ILIGAN CITY (MindaNews / 1 March) — The photobook “Kasama” was launched despite the Communist Party’s reservations. They feared it might compromise the identities of key personalities within the New People’s Army. During the launch, there was only one copy in existence.
After the event, Alex handed me that lone copy—the very book displayed at the launch. It was filled with signatures and handwritten notes from the guests. I initially refused. I felt I neither deserved nor had the right to keep something so rare, so charged with history. But Alex was emotional, insistent. I could not refuse him.
A month later, I returned to the same areas Alex had documented in Kasama, to film “A Rustling of Leaves: Inside the Philippine Revolution.” I brought the book with me, intending to show it to the combatants.
When they saw the photographs, their faces lit up. They were happy to see comrades captured in those pages. But when I asked where those comrades were now, the joy dissolved into an eerie silence. A long pause. Then, slowly, they began showing me their torture marks. Every one of them in that unit had been tortured—by their own comrades.
That regional command had been under Jorge Madlos, the first regional commander to openly admit that the Party had committed grave mistakes.
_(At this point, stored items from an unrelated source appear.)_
(* ===== verification/Deadlines.v ===== *)
(** * Deadlines and their bounds
    (src/database.cpp, [Database::set]; src/commands.cpp, [set_command];
    src/command_processor.cpp, the deadlines of BLPOP, XREAD and WAIT)

    A deadline is a reading of the steady clock plus a number of milliseconds
    that a client chose, both counts of nanoseconds in signed 64-bit integers.
    The readers of the arguments accept every positive 64-bit number, so the
    sum can leave that range. *)

From stdpp Require Import base option list gmap strings.
From Stdlib Require Import ZArith Lia.
From S2P Require Import Prelude CharConv Environment Resp StreamTypes TimeUtils.
From S2P Require Import Database DatabaseFacts DatabaseSpec Commands Dispatch Config.
From S2P Require Import Sessions Aof StateMonad ProcessorState Processor.

(** The last count a time point has. *)
Definition in_time (t : Z) : bool := t <=? i64_max.

Lemma deadline_after_in_time now ms :
  0 <= now <= i64_max -> 0 <= ms ->
  deadline_after now ms =
    if in_time (now + ms * 1000000) then Some (now + ms * 1000000) else None.
Proof.
  intros Hnow Hms. unfold in_time. destruct (Z.leb_spec (now + ms * 1000000) i64_max) as [Hle|Hgt].
  - apply deadline_after_Some. split; [done|]. unfold i64_min, i64_max in *. lia.
  - destruct (deadline_after now ms) as [t|] eqn:Ht; [|done].
    apply deadline_after_Some in Ht as (_ & _ & _ & Hle). lia.
Qed.

(** The units of SET: milliseconds in one. *)
Inductive expiry_unit : string -> Z -> Prop :=
| unit_px : expiry_unit "PX" 1
| unit_ex : expiry_unit "EX" 1000.

Section Deadlines.
Context `{Clock}.

Lemma set_in_time key v ms db :
  0 <= now_of db <= i64_max -> 0 <= ms ->
  (exists db1, set key v (Some ms) db = Some db1 /\
     in_time (now_of db + ms * 1000000) = true) \/
  (set key v (Some ms) db = None /\ in_time (now_of db + ms * 1000000) = false).
Proof.
  intros Hnow Hms. pose proof (deadline_after_in_time _ _ Hnow Hms) as Ht. unfold now_of in *.
  unfold set. cbn [steady_now]. rewrite Ht. destruct (in_time _); [left; by eexists|by right].
Qed.

(** SET with an expiry, in either unit. *)
Lemma set_command_expiry unit factor key v text db :
  expiry_unit unit factor ->
  set_command db ["SET"; key; v; unit; text] =
  match parse_expiry text with
  | None => Some (SimpleError "ERR invalid expire time in set command", db)
  | Some n =>
      ms ← (if factor =? 1 then Some n else checked_i64 (n * factor));
      db ← set key v (Some ms) db;
      Some (SimpleString "OK", db)
  end.
Proof. by destruct 1; unfold set_command; cbn; destruct (parse_expiry text). Qed.

(** The milliseconds of an expiry do not overflow before the deadline does. *)
Lemma unit_milliseconds unit factor n now :
  expiry_unit unit factor -> 0 <= now -> 1 <= n <= i64_max ->
  (if factor =? 1 then Some n else checked_i64 (n * factor)) = Some (n * factor) \/
  ((if factor =? 1 then Some n else checked_i64 (n * factor)) = None /\
   in_time (now + n * factor * 1000000) = false).
Proof.
  intros [] Hnow Hn; cbn [Z.eqb Pos.eqb]; [left; f_equal; lia|].
  destruct (checked_i64 (n * 1000)) as [ms|] eqn:Hms.
  - apply checked_i64_Some in Hms as [-> _]. by left.
  - right. split; [done|]. unfold in_time. apply Z.leb_gt.
    destruct (Z.le_gt_cases (n * 1000) i64_max) as [Hle|]; [|lia].
    assert (checked_i64 (n * 1000) = Some (n * 1000)) as Hfits; [|congruence].
    apply checked_i64_Some. unfold i64_min. lia.
Qed.

Lemma deadline_of_in_time `{HashOrder, Kernel, Crypto} (s : ProcessorState) ms :
  0 <= now_of (_database s) <= i64_max -> 0 <= ms ->
  deadline_of (Some ms) s =
    if in_time (now_of (_database s) + ms * 1000000)
    then Some (Some (now_of (_database s) + ms * 1000000),
               set_database (steady_now (_database s)).2 s)
    else None.
Proof.
  intros Hnow Hms. pose proof (deadline_after_in_time _ _ Hnow Hms) as Ht.
  change (deadline_of (Some ms) s) with
    (match deadline_after (now_of (_database s)) ms with
     | Some t => mret (Some t)
     | None => undefined
     end (set_database (steady_now (_database s)).2 s)).
  rewrite Ht. by destruct (in_time _).
Qed.
End Deadlines.

(** C23: the bounds of a deadline.  SET with PX or EX refuses a text that is
    not the decimal numeral of a number between 1 and the largest signed 64-bit
    integer, and then changes nothing.  On the numeral of such a number the
    behaviour is defined exactly when the deadline, the clock plus that many
    milliseconds or seconds, fits a signed 64-bit count of nanoseconds; then the
    answer is OK, and the value is read back until the deadline and gone from
    the deadline on.  The timeouts of the blocking commands have the same
    bound. *)
Theorem expiry_bounds `{Clock, HashOrder, Kernel, Crypto} (unit : string) (factor : Z)
    (key v text : string) (db : Database) :
  expiry_unit unit factor -> 0 <= now_of db <= i64_max ->
  let answer := set_command db ["SET"; key; v; unit; text] in
  ((forall n, ~ positive_number text n) ->
     answer = Some (SimpleError "ERR invalid expire time in set command", db)) /\
  (forall n, positive_number text n ->
     let deadline := now_of db + n * factor * 1000000 in
     match answer with
     | Some (r, db1) =>
         r = SimpleString "OK" /\ deadline <= i64_max /\
         forall db2, entries db2 !! key = entries db1 !! key ->
           (get key db2).1 =
             if now_of db2 <? deadline then Expected v else Unexpected KEY_NOT_FOUND
     | None => i64_max < deadline
     end) /\
  forall s ms, _database s = db -> 0 <= ms ->
    match deadline_of (Some ms) s with
    | Some (deadline, _) =>
        deadline = Some (now_of db + ms * 1000000) /\ now_of db + ms * 1000000 <= i64_max
    | None => i64_max < now_of db + ms * 1000000
    end.
Proof.
  intros Hunit Hnow answer. unfold answer. split_and!.
  - intros Hno. rewrite (set_command_expiry _ _ _ _ _ _ Hunit).
    destruct (parse_expiry text) as [n|] eqn:Hn; [|done].
    by apply parse_expiry_spec, Hno in Hn.
  - intros n Hn. rewrite (set_command_expiry _ _ _ _ _ _ Hunit).
    rewrite (proj2 (parse_expiry_spec text n) Hn). destruct Hn as [_ Hn].
    assert (0 <= n * factor) as Hpos by (destruct Hunit; lia).
    destruct (unit_milliseconds _ _ n (now_of db) Hunit (proj1 Hnow) Hn) as [->|[-> Hlate]];
      cbn [mbind option_bind]; [|by apply Z.leb_gt].
    destruct (set_in_time key v (n * factor) db Hnow Hpos) as [(db1 & Hset & Ht)|[-> Ht]];
      [|by apply Z.leb_gt].
    rewrite Hset. cbn [mbind option_bind]. apply Z.leb_le in Ht. split; [done|]. split; [done|].
    intros db2 Hsame. exact (set_then_get _ _ _ _ _ _ Hset Hsame).
  - intros s ms <- Hms. rewrite (deadline_of_in_time s ms Hnow Hms).
    destruct (in_time _) eqn:Ht; [apply Z.leb_le in Ht|apply Z.leb_gt in Ht]; done.
Qed.

(** ** Witness *)

Section Witness.
#[local] Existing Instance millisecond_clock.
#[local] Existing Instance insertion_order.
#[local] Existing Instance perfect_kernel.
#[local] Existing Instance sample_crypto.

Lemma positive_003 : positive_number "003" 3.
Proof. by apply parse_expiry_spec. Qed.

Lemma positive_largest : positive_number "9223372036854775807" i64_max.
Proof. by apply parse_expiry_spec. Qed.

Lemma not_positive text n : parse_expiry text = None -> ~ positive_number text n.
Proof. intros Hp Hn%parse_expiry_spec. congruence. Qed.

(** Three seconds are fine, zero and trailing text are refused; the largest
    number the reader accepts is past the last instant. *)
Lemma expiry_bounds_witness :
  (exists db1, set_command sample_db ["SET"; "k"; "v"; "EX"; "003"]
     = Some (SimpleString "OK", db1) /\ (get "k" db1).1 = Expected "v") /\
  set_command sample_db ["SET"; "k"; "v"; "EX"; "0"]
  = Some (SimpleError "ERR invalid expire time in set command", sample_db) /\
  set_command sample_db ["SET"; "k"; "v"; "PX"; "3 "]
  = Some (SimpleError "ERR invalid expire time in set command", sample_db) /\
  set_command sample_db ["SET"; "k"; "v"; "PX"; "9223372036854775807"] = None /\
  i64_max < now_of sample_db + i64_max * 1 * 1000000.
Proof.
  assert (0 <= now_of sample_db <= i64_max) as Hnow by (vm_compute; split; discriminate).
  split_and!.
  - destruct (set_command sample_db ["SET"; "k"; "v"; "EX"; "003"]) as [[r db1]|] eqn:Hset;
      [|vm_compute in Hset; discriminate].
    destruct (expiry_bounds "EX" 1000 "k" "v" "003" sample_db unit_ex Hnow) as (_ & Hb & _).
    specialize (Hb 3 positive_003). rewrite Hset in Hb.
    destruct Hb as (-> & _ & Hget). exists db1. split; [reflexivity|].
    rewrite (Hget db1 eq_refl). vm_compute in Hset. injection Hset as <-. reflexivity.
  - apply (expiry_bounds "EX" 1000 "k" "v" "0" sample_db unit_ex Hnow).
    intros n. by apply not_positive.
  - apply (expiry_bounds "PX" 1 "k" "v" "3 " sample_db unit_px Hnow).
    intros n. by apply not_positive.
  - vm_compute. reflexivity.
  - destruct (expiry_bounds "PX" 1 "k" "v" "9223372036854775807" sample_db unit_px Hnow)
      as (_ & Hb & _). specialize (Hb i64_max positive_largest).
    destruct (set_command sample_db _) as [[r db1]|] eqn:Hset;
      [vm_compute in Hset; discriminate|exact Hb].
Defined.
End Witness.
He ordered the release of comrades who had been suspected as military agents.

After two months embedded with the NPA, we returned to Manila. As soon as I arrived, I called Alex. We met at Penguin Gallery—the place where artists and journalists gathered. I told him everything: what I had seen, what had happened after he left those areas. I returned the book to him, now bearing additional signatures from the New People’s Army members I had met.
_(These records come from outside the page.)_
(* ===== verification/Transactions.v ===== *)
(** * Transactions and optimistic locking

    What MULTI, EXEC, WATCH and DISCARD promise (src/command_processor.cpp,
    [process_command] and [execute_transaction]): EXEC runs the queued commands
    as one sequence, and runs none of them when a watched key was touched. *)

From stdpp Require Import base option list gmap strings relations.
From Stdlib Require Import ZArith Lia.
From S2P Require Import Prelude CharConv Environment Resp StreamTypes TimeUtils.
From S2P Require Import Database DatabaseFacts Commands Dispatch DispatchFacts Replay.
From S2P Require Import Config Sessions Aof StateMonad ProcessorState Processor.
From S2P Require Import ProcessorRun ProcessorWalk ProcessorFacts.

Section Transactions.
Context `{Clock, HashOrder, Kernel, Crypto}.

(** ** Reachable databases *)

Lemma initial_database replica rdb aof hash i :
  _database (initial_state replica rdb aof hash i) = empty_database.
Proof. done. Qed.

(** C27: in every state the processor can reach, by any interleaving of client
    calls, worker iterations and session steps, the database is well formed:
    no list and no stream is empty, streams are strictly sorted by 64-bit
    identifiers, and only strings carry an expiry. *)
Theorem reachable_database_wf allowed replica rdb aof hash i (s : ProcessorState) :
  rtc (processor_step allowed) (initial_state replica rdb aof hash i) s -> db_wf (_database s).
Proof.
  intros Hs. destruct (processor_steps_move _ _ _ Hs) as [_ Hwf].
  apply Hwf, empty_database_wf.
Qed.

(** ** Revisions along a run *)

(** The revision of [key] was handed out at [n] or later. *)
Definition younger (n : Z) (key : string) (db : Database) : Prop :=
  n <= default 0 (key_revisions db !! key).

Lemma younger_changed db db' key :
  rev_step db db' -> 1 <= next_revision db -> next_revision db' <= 2 ^ 64 ->
  entries db' !! key <> entries db !! key -> younger (next_revision db) key db'.
Proof.
  intros (Hn & _ & Hk) Hpos Hmax Hch. unfold younger.
  destruct (Hk key) as [[He _]|(r & -> & Hrange)]; [done|]. simpl.
  rewrite wrap_u64_small by (unfold u64_max; lia). lia.
Qed.

(** It stays so: later changes are given later revisions. *)
Lemma younger_step n db db' key :
  rev_step db db' -> 1 <= next_revision db -> n <= next_revision db ->
  next_revision db' <= 2 ^ 64 -> younger n key db -> younger n key db'.
Proof.
  intros (_ & _ & Hk) Hpos Hn Hmax Hy. unfold younger in *.
  destruct (Hk key) as [[_ ->]|(r & -> & Hrange)]; [done|]. simpl.
  rewrite wrap_u64_small by (unfold u64_max; lia). lia.
Qed.

Lemma on_database_Some {A} (op : Database -> A * Database) s x s' :
  on_database op s = Some (x, s') ->
  x = (op (_database s)).1 /\ s' = set_database (op (_database s)).2 s.
Proof. unfold on_database. destruct (op (_database s)) as [y db]. by intros [= <- <-]. Qed.

(** [watched_changed] reports a watched key that was given a revision since. *)
Lemma watched_changed_reports l s b s' key original n :
  watched_changed l s = Some (b, s') -> (key, original) ∈ l ->
  1 <= n <= next_revision (_database s) -> next_revision (_database s') <= 2 ^ 64 ->
  original < n -> younger n key (_database s) -> b = true.
Proof.
  revert s. induction l as [|[k o] l IH]; intros s Hrun Hin Hn Hmax Horig Hy.
  { by apply elem_of_nil in Hin. }
  cbn [watched_changed] in Hrun. apply M_bind_Some in Hrun as (r & s1 & Hop & Hrun).
  apply on_database_Some in Hop as [-> ->].
  pose proof (key_revision_step k (_database s)) as [Hstep _].
  pose proof (key_revision_spec k (_database s)) as [Hrev _].
  set (db1 := (key_revision k (_database s)).2) in *.
  destruct (Z.eqb_spec (key_revision k (_database s)).1 o) as [Heq|Hne]; simpl in Hrun.
  2: { by injection Hrun as <- _. }
  assert (next_revision db1 <= next_revision (_database s')) as Hlast.
  { destruct (watched_changed_moves l _ _ _ Hrun) as [[Hl _] _]. done. }
  assert (next_revision (_database s) <= next_revision db1) as Hle by apply Hstep.
  assert (younger n key db1) as Hy1 by (eapply younger_step; [done|lia..|done]).
  apply elem_of_cons in Hin as [[= <- <-]|Hin].
  - exfalso. unfold younger in Hy1. rewrite Hrev in Heq. lia.
  - apply (IH (set_database db1 s)); try done; simpl; lia.
Qed.

(** ** Recorded revisions are older than the next one *)

Definition revisions_bounded (db : Database) : Prop :=
  1 <= next_revision db /\
  forall k r, key_revisions db !! k = Some r -> r < next_revision db.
He was both sad and relieved to see the only copy again. But the pain of knowing that many of the people he had photographed were gone was overwhelming. He wept. We drowned ourselves in alcohol until dawn. Then we walked to his pad to sleep.
In the morning, I quietly left while Alex was still asleep. Beside him lay his book, Kasama. Years later, I asked him about it. “I lost it,” he said.
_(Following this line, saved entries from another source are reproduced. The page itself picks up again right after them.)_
Definition blocked (s : ProcessorState) : list nat :=
  map (fun p => response (pop_task p)) (_pending_list_pops s) ++
  map (fun p => response (read_task p)) (_pending_stream_reads s) ++
  map (fun p => response (wait_task p)) (_pending_waits s).

Definition fulfilled (s : ProcessorState) : list nat := (completed s).*1.

(** The promises a step answers or blocks: it touches neither the queue nor the
    promises not yet handed out. *)
Definition accounts (l : list nat) (s s' : ProcessorState) : Prop :=
  promises s' = promises s /\ _tasks s' = _tasks s /\
  blocked s' ++ fulfilled s' ≡ₚ l ++ blocked s ++ fulfilled s.

(** Nothing about calls changes. *)
Definition books (s : ProcessorState) :=
  (promises s, _tasks s, _pending_list_pops s, _pending_stream_reads s, _pending_waits s,
   completed s).
Abbreviation untouched := (same books).

Definition answers {A} (l : list nat) (m : P A) : Prop :=
  forall s x s', m s = Some (x, s') -> accounts l s s'.

Lemma untouched_accounts s s' : untouched s s' -> accounts [] s s'.
Proof.
  unfold same, books, accounts, blocked, fulfilled. intros [= -> -> -> -> -> ->]. done.
Qed.

Lemma accounts_trans l l' s s' s'' :
  accounts l s s' -> accounts l' s' s'' -> accounts (l' ++ l) s s''.
Proof.
  intros (Hp & Ht & Hl) (Hp' & Ht' & Hl'). split_and!; [congruence..|].
  by rewrite Hl', Hl, app_assoc.
Qed.

(** Rules: a part that touches nothing may come before or after. *)
Lemma answers_after {A B} l (m : P A) (f : A -> P B) :
  steps untouched m -> (forall x, answers l (f x)) -> answers l (m ≫= f).
Proof.
  intros Hm Hf s y s'' (x & s' & Hx & Hy)%M_bind_Some.
  rewrite <- (app_nil_r l).
  eapply accounts_trans; [by eapply untouched_accounts, Hm|by eapply Hf].
Qed.

Lemma answers_before {A B} l (m : P A) (f : A -> P B) :
  answers l m -> (forall x, steps untouched (f x)) -> answers l (m ≫= f).
Proof.
  intros Hm Hf s y s'' (x & s' & Hx & Hy)%M_bind_Some.
  apply (accounts_trans l [] s s'); [by eapply Hm|by eapply untouched_accounts, Hf].
Qed.

Lemma answers_then {A B} l l' (m : P A) (f : A -> P B) :
  answers l m -> (forall x, answers l' (f x)) -> answers (l' ++ l) (m ≫= f).
Proof.
  intros Hm Hf s y s'' (x & s' & Hx & Hy)%M_bind_Some.
  eapply accounts_trans; [by eapply Hm|by eapply Hf].
Qed.

Lemma complete_answers p v : answers [p] (complete p v).
Proof.
  intros s x s' [= <- <-]. unfold accounts, blocked, fulfilled. simpl. split_and!; [done..|].
  rewrite fmap_app, app_assoc. symmetry. apply Permutation_cons_append.
Qed.

Lemma respond_answers task r : answers [response task] (respond task r).
Proof. apply complete_answers. Qed.

(** ** What does not touch the books *)

Lemma on_database_untouched {A} (op : Database -> A * Database) :
  steps untouched (on_database op).
Proof.
  intros s x s'. unfold on_database. destruct (op (_database s)). by intros [= <- <-].
Qed.

Lemma try_database_untouched {A} (op : Database -> option (A * Database)) :
  steps untouched (try_database op).
Proof.
  intros s x s'. unfold try_database. by intros ([y db] & _ & [= <- <-])%bind_Some.
Qed.

Lemma leaves_untouched :
  (forall a f, steps untouched (enqueue_frame a f)) /\
  (forall d, steps untouched (append_aof d)) /\
  (forall t, steps untouched (count_acknowledged_replicas t)) /\
  (forall d ch, steps untouched (subscribe_channel d ch)) /\
  (forall d ch, steps untouched (remove_subscription d ch)).
Proof.
  split_and!; intros; intros s x s'.
  - unfold enqueue_frame. intros (x0 & _ & Hb)%bind_Some.
    by apply bind_Some in Hb as ([[r x'] n] & _ & [= <- <-]).
  - unfold append_aof. intros (file & _ & Hb)%bind_Some.
    by apply bind_Some in Hb as ([[[r f'] n] rd] & _ & [= <- <-]).
  - by intros [= <- <-].
  - by intros [= <- <-].
  - unfold remove_subscription. intros Hr. by repeat (case_match; simplify_eq/=).
Qed.

#[local] Hint Extern 1 (steps _ (on_database _)) => apply on_database_untouched : steps.
#[local] Hint Extern 1 (steps _ (try_database _)) => apply try_database_untouched : steps.
#[local] Hint Extern 1 (steps _ (read_in_place _)) => apply on_database_untouched : steps.
#[local] Hint Extern 1 (steps _ (enqueue_frame _ _)) => apply leaves_untouched : steps.
#[local] Hint Extern 1 (steps _ (append_aof _)) => apply leaves_untouched : steps.
#[local] Hint Extern 1 (steps _ (count_acknowledged_replicas _)) => apply leaves_untouched : steps.
#[local] Hint Extern 1 (steps _ (subscribe_channel _ _)) => apply leaves_untouched : steps.
#[local] Hint Extern 1 (steps _ (remove_subscription _ _)) => apply leaves_untouched : steps.
#[local] Hint Extern 1 (steps _ (modify _)) =>
  apply steps_modify; intros; unfold same; repeat case_match; reflexivity : steps.

Lemma run_transaction_untouched b cs data : steps untouched (run_transaction b cs data).
Proof.
  apply run_transaction_steps; [apply _|]. apply Forall_forall. intros. solve_steps.
Qed.
#[local] Hint Resolve run_transaction_untouched : steps.

Lemma append_client_replication_frame_untouched c d :
  steps untouched (append_client_replication_frame c d).
Proof. unfold append_client_replication_frame, append_replication_frame. solve_steps. Qed.
#[local] Hint Resolve append_client_replication_frame_untouched : steps.

Lemma process_command_untouched c command from : steps untouched (process_command c command from).
Proof.
  unfold process_command, execute_transaction, commit_transaction, config_get,
    process_acl_command, acl_whoami, acl_getuser, acl_setuser, authenticate, subscribe,
    unsubscribe, unsubscribe_channel, lock_client_session, queue_acknowledgement, publish,
    publish_to, watch, watch_key. solve_steps.
Qed.
#[local] Hint Resolve process_command_untouched : steps.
Now, like that missing book, my dear friend, my brother—is gone.
Farewell, Balobalos Pilar!
(Jojo Sescon — Urian Arts on Facebook — posted this on his social media page on 1 March 2026. Permission to share granted to MindaNews. Jojo, like Alex, was among the young photojournalists of the mid 1980s when the mosquito press blossomed and dared to stand up against the dictatorial regime of Ferdinand Marcos Sr. He is also a film maker, a sculptor, a swimmer, and lately, an ultramarathon runner. Jojo was delighted to know that his own long lost copy of Alex’s Kasama, although with no signatures and handwritten notes, still exists, in the care of another photojournalist friend, MindaNews’ Bobby Timonera, who looked for it in his library upon seeing Jojo’s post.)